Work instruction
From the listing, collect all lines containing the word "Lemma".

Data for processing
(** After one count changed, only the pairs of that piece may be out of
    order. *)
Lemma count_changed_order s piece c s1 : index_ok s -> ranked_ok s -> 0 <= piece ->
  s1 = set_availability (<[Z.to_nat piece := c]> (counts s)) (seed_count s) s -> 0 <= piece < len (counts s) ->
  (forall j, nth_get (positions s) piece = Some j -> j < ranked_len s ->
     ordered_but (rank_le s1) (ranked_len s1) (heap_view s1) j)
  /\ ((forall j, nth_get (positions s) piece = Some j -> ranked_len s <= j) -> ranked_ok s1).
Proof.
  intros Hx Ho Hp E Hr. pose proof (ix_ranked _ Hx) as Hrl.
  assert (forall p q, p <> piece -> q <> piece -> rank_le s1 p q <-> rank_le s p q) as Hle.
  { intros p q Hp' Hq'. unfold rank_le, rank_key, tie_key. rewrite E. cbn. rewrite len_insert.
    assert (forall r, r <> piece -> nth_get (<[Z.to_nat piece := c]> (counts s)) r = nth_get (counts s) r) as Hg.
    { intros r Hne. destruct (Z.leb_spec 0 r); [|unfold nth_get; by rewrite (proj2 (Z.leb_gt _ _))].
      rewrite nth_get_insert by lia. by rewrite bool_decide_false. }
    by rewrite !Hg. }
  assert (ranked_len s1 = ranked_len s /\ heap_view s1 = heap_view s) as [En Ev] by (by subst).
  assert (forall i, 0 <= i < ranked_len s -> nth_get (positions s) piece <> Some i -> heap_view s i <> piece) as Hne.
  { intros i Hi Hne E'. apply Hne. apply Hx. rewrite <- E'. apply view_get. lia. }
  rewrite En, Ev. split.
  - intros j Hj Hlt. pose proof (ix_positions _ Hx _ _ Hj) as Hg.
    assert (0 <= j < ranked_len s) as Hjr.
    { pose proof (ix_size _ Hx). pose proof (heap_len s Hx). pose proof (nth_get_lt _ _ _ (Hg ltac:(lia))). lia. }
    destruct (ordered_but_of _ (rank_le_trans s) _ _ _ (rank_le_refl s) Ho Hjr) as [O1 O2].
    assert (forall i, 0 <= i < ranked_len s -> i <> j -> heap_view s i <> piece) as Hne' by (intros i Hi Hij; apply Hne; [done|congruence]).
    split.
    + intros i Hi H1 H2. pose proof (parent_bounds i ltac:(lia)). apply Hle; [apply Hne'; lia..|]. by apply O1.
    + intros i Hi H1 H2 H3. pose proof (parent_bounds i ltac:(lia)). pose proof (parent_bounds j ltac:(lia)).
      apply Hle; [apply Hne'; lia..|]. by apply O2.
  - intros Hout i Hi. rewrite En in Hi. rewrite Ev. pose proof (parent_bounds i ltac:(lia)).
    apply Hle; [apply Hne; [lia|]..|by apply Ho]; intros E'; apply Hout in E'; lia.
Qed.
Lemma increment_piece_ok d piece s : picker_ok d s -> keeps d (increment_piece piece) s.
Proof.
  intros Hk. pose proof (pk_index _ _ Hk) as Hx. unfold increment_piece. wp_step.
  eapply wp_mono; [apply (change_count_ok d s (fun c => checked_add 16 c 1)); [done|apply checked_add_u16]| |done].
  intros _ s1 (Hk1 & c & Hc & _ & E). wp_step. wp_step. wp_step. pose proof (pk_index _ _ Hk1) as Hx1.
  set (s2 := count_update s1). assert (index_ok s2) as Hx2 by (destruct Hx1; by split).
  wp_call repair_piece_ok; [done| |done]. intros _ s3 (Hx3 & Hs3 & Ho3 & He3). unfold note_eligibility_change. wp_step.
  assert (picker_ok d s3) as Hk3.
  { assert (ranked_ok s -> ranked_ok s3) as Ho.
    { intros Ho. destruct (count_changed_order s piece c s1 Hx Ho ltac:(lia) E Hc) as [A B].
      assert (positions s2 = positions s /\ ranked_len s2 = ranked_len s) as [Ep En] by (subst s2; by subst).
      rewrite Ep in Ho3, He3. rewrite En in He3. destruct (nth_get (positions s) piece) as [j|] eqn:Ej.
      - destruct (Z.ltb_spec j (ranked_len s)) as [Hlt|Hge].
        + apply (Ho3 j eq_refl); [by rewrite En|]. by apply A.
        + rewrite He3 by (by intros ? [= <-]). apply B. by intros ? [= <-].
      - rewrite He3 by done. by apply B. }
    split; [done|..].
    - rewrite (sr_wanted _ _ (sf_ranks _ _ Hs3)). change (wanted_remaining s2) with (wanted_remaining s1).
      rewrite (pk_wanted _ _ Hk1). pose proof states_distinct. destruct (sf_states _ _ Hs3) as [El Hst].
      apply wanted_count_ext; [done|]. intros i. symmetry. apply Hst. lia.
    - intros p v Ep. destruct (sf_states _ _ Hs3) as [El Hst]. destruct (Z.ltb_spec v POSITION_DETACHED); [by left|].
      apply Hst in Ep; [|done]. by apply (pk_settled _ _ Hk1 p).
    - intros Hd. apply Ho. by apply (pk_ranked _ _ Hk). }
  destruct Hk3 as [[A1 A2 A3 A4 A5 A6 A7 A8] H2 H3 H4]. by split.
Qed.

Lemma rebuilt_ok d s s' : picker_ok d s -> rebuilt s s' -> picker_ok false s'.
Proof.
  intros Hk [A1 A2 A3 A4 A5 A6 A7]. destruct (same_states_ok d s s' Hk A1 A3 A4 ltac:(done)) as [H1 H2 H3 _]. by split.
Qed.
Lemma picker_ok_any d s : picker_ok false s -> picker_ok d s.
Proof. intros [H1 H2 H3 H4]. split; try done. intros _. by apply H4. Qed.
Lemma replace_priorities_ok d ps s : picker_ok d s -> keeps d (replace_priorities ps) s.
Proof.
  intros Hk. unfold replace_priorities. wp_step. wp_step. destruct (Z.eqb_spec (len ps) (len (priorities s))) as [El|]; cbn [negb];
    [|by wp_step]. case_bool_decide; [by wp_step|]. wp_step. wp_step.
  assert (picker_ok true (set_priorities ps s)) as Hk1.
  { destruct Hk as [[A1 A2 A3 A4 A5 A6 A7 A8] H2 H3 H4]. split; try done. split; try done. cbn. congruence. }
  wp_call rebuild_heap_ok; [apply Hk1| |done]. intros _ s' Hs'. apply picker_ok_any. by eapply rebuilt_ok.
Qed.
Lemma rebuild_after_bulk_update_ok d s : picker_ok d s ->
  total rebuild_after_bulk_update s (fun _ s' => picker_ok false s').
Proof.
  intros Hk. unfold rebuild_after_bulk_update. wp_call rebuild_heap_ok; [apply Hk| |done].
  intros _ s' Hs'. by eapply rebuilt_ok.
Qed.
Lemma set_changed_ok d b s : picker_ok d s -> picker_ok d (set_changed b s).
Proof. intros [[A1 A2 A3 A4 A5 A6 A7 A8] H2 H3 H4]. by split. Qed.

Answer
Lemma count_changed_order s piece c s1 : index_ok s -> ranked_ok s -> 0 <= piece ->
Lemma increment_piece_ok d piece s : picker_ok d s -> keeps d (increment_piece piece) s.
Lemma rebuilt_ok d s s' : picker_ok d s -> rebuilt s s' -> picker_ok false s'.
Lemma picker_ok_any d s : picker_ok false s -> picker_ok d s.
Lemma replace_priorities_ok d ps s : picker_ok d s -> keeps d (replace_priorities ps) s.
Lemma rebuild_after_bulk_update_ok d s : picker_ok d s ->
Lemma set_changed_ok d b s : picker_ok d s -> picker_ok d (set_changed b s).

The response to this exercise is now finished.